Several factors explain why countries with high inflation might sell Bitcoin to raise cash. First, Bitcoin has shown strong performance over recent years, delivering substantial real returns even after adjusting for inflation. For example, Bitcoin gained around 70% over the past year and has delivered a 1,250% real return over the last seven years, outperforming traditional assets like the S&P 500 Global index[1]. This performance makes Bitcoin an attractive asset for countries looking to diversify reserves away from traditional fiat currencies, especially the U.S. dollar, which some countries are trying to reduce reliance on.

Governments currently hold significant amounts of Bitcoin. The United States is the largest holder with nearly 2 million BTC, followed by China with about 194,000 BTC. Norway’s sovereign wealth fund has also increased its Bitcoin holdings by 83% in the second quarter of 2025[1]. These holdings indicate that Bitcoin is becoming part of official reserve strategies, potentially to counter inflationary pressures and currency depreciation.

In countries with high inflation, the local currency loses value rapidly, making it difficult for governments to maintain liquidity and fund public services. Selling Bitcoin reserves can provide a source of cash without resorting to printing more money, which would worsen inflation. This strategy is particularly relevant in emerging markets and countries facing currency crises. For instance, Argentina has seen a 16-fold increase in crypto mobile wallet usage over the past three years amid an escalating currency crisis, suggesting that citizens and possibly governments are turning to cryptocurrencies as alternatives to unstable local currencies[5].

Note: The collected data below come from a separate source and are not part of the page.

(** X1: one call of [gen_path] moves at most one bound, outward and by one
    index; it touches neither the pattern, the flag nor the cursor; a call
    that raises leaves the object as it was; a call that returns gives the
    pattern instantiated with the index, and the index is then inside the
    bounds. *)
Theorem gen_path_one_step (self : DataFileSequence) (index : Z) :
  bounds_ordered self ->
  let r := gen_path format index self in
  let self' := state_after r in
  sequence self' = sequence self /\
  immutable_bounds self' = immutable_bounds self /\
  _iter_index self' = _iter_index self /\
  lower_bound self - 1 <= lower_bound self' <= lower_bound self /\
  upper_bound self <= upper_bound self' <= upper_bound self + 1 /\
  (lower_bound self' = lower_bound self \/
   upper_bound self' = upper_bound self) /\
  (is_ok (outcome r) = false -> self' = self) /\
  (is_ok (outcome r) = true ->
   outcome r = Ok (format (sequence self) index) /\
   check_bounds index self' = true).
Proof.
  intros Hlu r self'. subst self' r.
  destruct (gen_path_cases self index)
    as [(e & ->)|[(-> & Hin)|[(-> & Himm & H0 & Hl)|(-> & Himm & H0 & Hu & Hne)]]];
    destruct self as [patt imm l u it];
    unfold bounds_ordered, lower_bound, upper_bound, state_after, outcome,
      check_bounds, with_lower, with_upper in *;
    simpl in *;
    (repeat split; intros; try reflexivity; try discriminate; try lia; auto);
    compare_indices.
Qed.

Lemma gen_path_up (self : DataFileSequence) :
  immutable_bounds self = false ->
  bounds_ordered self ->
  0 <= upper_bound self + 1 ->
  gen_path format (upper_bound self + 1) self =
  (with_upper (upper_bound self + 1) self,
   Ok (format (sequence self) (upper_bound self + 1))).
Proof.
  destruct self as [patt imm l u it]; unfold_methods; intros -> Hlu Hu.
  simpl; compare_indices.
Qed.

Lemma gen_path_down (self : DataFileSequence) :
  immutable_bounds self = false ->
  0 <= lower_bound self - 1 ->
  gen_path format (lower_bound self - 1) self =
  (with_lower (lower_bound self - 1) self,
   Ok (format (sequence self) (lower_bound self - 1))).
Proof.
  destruct self as [patt imm l u it]; unfold_methods; intros -> Hl.
  simpl; compare_indices.
Qed.

(** X2: a mutable sequence grows upward one index at a time: asking for
    [u + 1], [u + 2], ..., [u + n] in this order succeeds every time and ends
    with [upper_bound = u + n]; downward, asking for [l - 1], ..., [l - n]
    succeeds as long as [l - n >= 0] and ends with [lower_bound = l - n]. *)
Theorem gen_paths_extend (self : DataFileSequence) (n : nat) :
  immutable_bounds self = false ->
  bounds_ordered self ->
  let l := lower_bound self in
  let u := upper_bound self in
  (0 <= u + 1 ->
   gen_paths format (indices_from (u + 1) n) self =
   (with_upper (u + Z.of_nat n) self,
    Ok (map (format (sequence self)) (indices_from (u + 1) n)))) /\
  (0 <= l - Z.of_nat n ->
   gen_paths format (indices_down (l - 1) n) self =
   (with_lower (l - Z.of_nat n) self,
    Ok (map (format (sequence self)) (indices_down (l - 1) n)))).
Proof.
  intros Himm Hlu. split.
  - revert self Himm Hlu.
    induction n as [|n IH]; intros self Himm Hlu Hu.
    + simpl. rewrite Z.add_0_r, with_upper_same. reflexivity.
    + cbn [indices_from gen_paths map].
      unfold bind at 1. rewrite (gen_path_up self Himm Hlu Hu).
      specialize (IH (with_upper (upper_bound self + 1) self)).
      destruct self as [patt imm l u it]; unfold_methods.
      rewrite IH by (auto; lia).
      do 2 f_equal. lia.
  - revert self Himm Hlu.
    induction n as [|n IH]; intros self Himm Hlu Hl.
    + simpl. rewrite Z.sub_0_r, with_lower_same. reflexivity.
    + cbn [indices_down gen_paths map].
      unfold bind at 1. rewrite (gen_path_down self Himm) by lia.
      specialize (IH (with_lower (lower_bound self - 1) self)).
      destruct self as [patt imm l u it]; unfold_methods.
      rewrite IH by (auto; lia).
      do 2 f_equal. lia.
Qed.

Lemma gen_path_raises (self self' : DataFileSequence) (index : Z)
  (e : exception) :
  gen_path format index self = (self', Raise e) ->
  self' = self /\ exists msg, e = DataFileSequenceError msg.
Proof.
  destruct self as [patt imm l u it]; unfold_methods.
  destruct imm; simpl; compare_indices; simpl;
    intros Hcall; inversion Hcall; subst; split; try reflexivity; eexists;
    reflexivity.
Qed.

(** The three ways a call of [__next__] can go. *)
Lemma next_cases (self : DataFileSequence) :
  (_iter_index self = None /\
   __next__ format self = (self, Raise TypeError)) \/
  exists i : Z,
    _iter_index self = Some i /\
    ((check_bounds (i + 1) self = false /\
      __next__ format self = (with_iter None self, Raise StopIteration)) \/
     (check_bounds (i + 1) self = true /\
      __next__ format self =
      gen_path format (i + 1) (with_iter (Some (i + 1)) self))).
Proof.
  destruct self as [patt imm l u [i|]]; [right; exists i | left];
    (split; [reflexivity|]).
  - unfold __next__, bind, get, modify, raise, with_iter, check_bounds,
      lower_bound, upper_bound; simpl.
    destruct ((i + 1 <? l) || (i + 1 >? u)); simpl; [left | right];
      split; reflexivity.
  - reflexivity.
Qed.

The macroeconomic environment also plays a role. Inflation and interest rate outlooks influence demand for Bitcoin. Policymakers project rate cuts and moderate inflation in 2025, which tends to increase demand for scarce assets like Bitcoin. The 2024 Bitcoin halving, which reduced new Bitcoin supply by half, further tightens supply and supports higher valuations[3]. This scarcity, combined with inflationary pressures, encourages countries and investors to hold or sell Bitcoin strategically to manage cash flow and preserve value.

However, the decision to sell Bitcoin reserves is complex. While Bitcoin can be a hedge against inflation, it is also highly volatile. Its price can fluctuate significantly, which poses risks for countries relying heavily on it for liquidity. For example, Bitcoin’s historical volatility remains high at around 43%[1]. This volatility means that selling Bitcoin at the right time is crucial to maximize cash raised and avoid losses.

Moreover, the use of Bitcoin varies by region. In developed countries, crypto activity often centers on trading and speculation, while in emerging markets, it is more about remittances and as a store of value against inflation and currency instability[5][6]. This difference affects how governments approach Bitcoin holdings and sales.

In summary, countries with high inflation are increasingly considering Bitcoin as part of their financial strategies. Selling Bitcoin reserves can provide much-needed cash without exacerbating inflation through money printing. The growing institutional adoption of Bitcoin by sovereign wealth funds and governments reflects its rising importance as a global store of value. However, the volatility of Bitcoin and the varying uses of crypto across regions mean that this approach requires careful management and timing to be effective.